WHAT YOU ARE ASKED TO DO »
Search the material below for "writeResponse" and copy every line where it occurs.

AVAILABLE DATA »
(** Two calls on one client at once, as the poller and the key loop of an
    attach session make them (src/internal/cli/attach.go): both requests are
    written, and the goroutine that reads first takes the first response. *)
Definition both_written (second_first : bool) (c : Client)
  : result call_err received * result call_err received :=
  let '(out1, c) := receive c in
  let '(out2, _) := receive c in
  if second_first then (out2, out1) else (out1, out2).

(** When the second caller reads first, each gets the response to the other's
    request, without an error. *)
Lemma shared_client_swaps role a b (s : S) c :
  let out := answers role (request_line <$> [a; b]) s in
  Forall sendable [a; b] -> Forall returnable out.2 ->
  stream_of (reader c) = concat (writeResponse <$> out.2) ->
  exists ra rb, out.2 = [ra; rb] /\ resp_RequestID ra = sanitize (RequestID a) /\
    resp_RequestID rb = sanitize (RequestID b) /\
    both_written true c = (Ok (delivered rb), Ok (delivered ra)).
Proof.
  intros out Hs Hr Hst. pose proof (answers_ids role [a; b] s Hs) as Hids. fold out in Hids.
  pose proof (Forall2_length _ _ _ Hids) as Hlen. destruct out.2 as [|ra [|rb [|]]]; try discriminate Hlen.
  apply Forall2_cons in Hids as [Ha [Hb _]%Forall2_cons]. exists ra, rb. split_and!; [done|exact Ha|exact Hb|].
  apply Forall_cons in Hr as [[Hma Hla] [[Hmb Hlb] _]%Forall_cons].
  destruct (response_texts ra Hma) as [Hna Hua]. destruct (response_texts rb Hmb) as [Hnb Hub].
  cbn [fmap list_fmap concat] in Hst. rewrite app_nil_r in Hst. unfold writeResponse in Hst at 1.
  destruct (receive_line c _ _ Hna Hla Hst) as (c1 & H1 & Hst1). unfold writeResponse in Hst1.
  destruct (receive_line c1 (MarshalResponse rb) [] Hnb Hlb) as (c2 & H3 & _); [by rewrite app_nil_r|].
  unfold both_written. by rewrite H1, Hua, H3, Hub.
Qed.

End Connection.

YOUR SOLUTION »
  stream_of (reader c) = concat (writeResponse <$> out.2) ->
  cbn [fmap list_fmap concat] in Hst. rewrite app_nil_r in Hst. unfold writeResponse in Hst at 1.
  destruct (receive_line c _ _ Hna Hla Hst) as (c1 & H1 & Hst1). unfold writeResponse in Hst1.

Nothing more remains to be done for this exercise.